Ah, I hear that voice again: what we’re complaining about is the environmental impact of those heavy bottles. As Tim says, “The difference between a 400g bottle (the norm) and a 1kg one (the upper end of the Charles Atlas tendency) is enormous in terms of carbon footprint”. It stands to reason that cutting back on those heavyweights would make a big difference to the wellbeing of the environment. Especially as he says, “you can see [heavy bottles] just about everywhere these days, even in Burgundy.
But Tim is stretching the term ‘everywhere’ to its limits. Even if every single standard bottle of Burgundy were to double its weight overnight, the relative effect on the global impact of wine packaging would be negligeable, because Burgundy produces an absolutely tiny proportion of the world’s wine. Elsewhere, the figures are similarly small. As Woolf says, fewer than 6,000 cases of the Ines u Bijelom are produced and the Dalmau is hardly a high-volume wine. Just take a look at the shelves of the stores where normal consumers do their wine shopping: where are all the heavyweights? With the average wine on sale in the UK leaving the cellars at (much) less than €1.50, the likelihood of a producer spending up to half of that on a bottle is very, very small.

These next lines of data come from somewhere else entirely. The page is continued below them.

Lemma scan_rows_fits class cap rows P hashes nominated :
  pass_inv P hashes nominated → fits cap (P ++ class_hashes class rows) →
  is_Some (scan_rows class cap rows hashes nominated).
Proof.
  revert P hashes nominated. induction rows as [|c rows IH]; intros P hashes nominated Hi Hf.
  { by eexists. }
  rewrite scan_rows_cons. rewrite class_hashes_cons in Hf.
  destruct (holds class (hash_of c)); [|by eapply IH].
  apply (pass_inv_push _ _ _ (hash_of c)) in Hi. rewrite app_assoc in Hf.
  destruct (Z.ltb_spec (Z.of_nat (length (hashes ++ [hash_of c])) + Z.of_nat (length nominated)) cap)
    as [|Hge]; [by eapply IH|].
  destruct (compact _ nominated) as [hs nom] eqn:Ec.
  destruct (pass_inv_compact _ _ _ hs nom Hi) as (Hi' & Hnd & Hsub); [by apply compact_spec|].
  destruct (Z.ltb_spec (cap - cap / 4) (Z.of_nat (length hs) + Z.of_nat (length nom))) as [Hov|];
    [|by eapply IH].
  exfalso. destruct Hf as [Hf|Hf].
  - pose proof (pi_size _ _ _ Hi). rewrite length_app in Hf. lia.
  - specialize (Hf (hs ++ nom) Hnd). rewrite length_app in Hf.
    assert (∀ x, x ∈ hs ++ nom → x ∈ (P ++ [hash_of c]) ++ class_hashes class rows)
      by (intros x Hx; apply elem_of_app; left; by apply Hsub).
    specialize (Hf ltac:(done)). lia.
Qed.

Unlike the critics who may see them almost daily – in line-ups of dozens of samples – most consumers never encounter heavy bottles at all. And on the rare occasions they do, they’re as delighted as they would be to give or receive a lavishly-packaged box of chocolates. In answer to the question posed at the beginning of this piece, the reason winemakers use them is the precisely same as the reason Apple and the White Company over-package their products: consumers like it.
Unboxing - The Apple Experience
Have you heard of unboxing? Apple has. Apple makes sure that the purchase experience doesn’t end when you walk out of the store with your item; they take great care in designing a user experience. From browsing, be it online or in a store, to unwrapping their incredible packaging and installation processes, Apple have the post-purchase bases covered to ensure that your excitement lasts as long as possible. In fact, there are masses of people who record their experience of unwrapping their fresh Apples. No one tells these people to video their experience, but the experience is so therapeutic, that it’s hard not to boast about it. As a result, Apple has built an experience that is virtually impossible to match.
From Marketing, the Key to Apple’s Success by Kim Stretch
The campaigners who – laudably – really want to strike a serious blow for the environment should switch their focus to the billions of £4.99 and cheaper wines that are still being sold in 400g glass bottles. If even one percent of these were packed in the Tetrapak, pouch or PET they deserve (or a lighter 350g bottle, if they absolutely must have glass), the carbon savings would dwarf anything that might be achieved by outlawing even the heaviest of bodybuilder-bottles.
Weighty bottles are an attractive target, of course, because they smack of flashy, newly acquired wealth, but singling them out on environmental grounds is rather like an anti-leather campaigner devoting all their firepower to the relatively tiny amounts of hide used for luxury car seats and designer shoes. Pointless.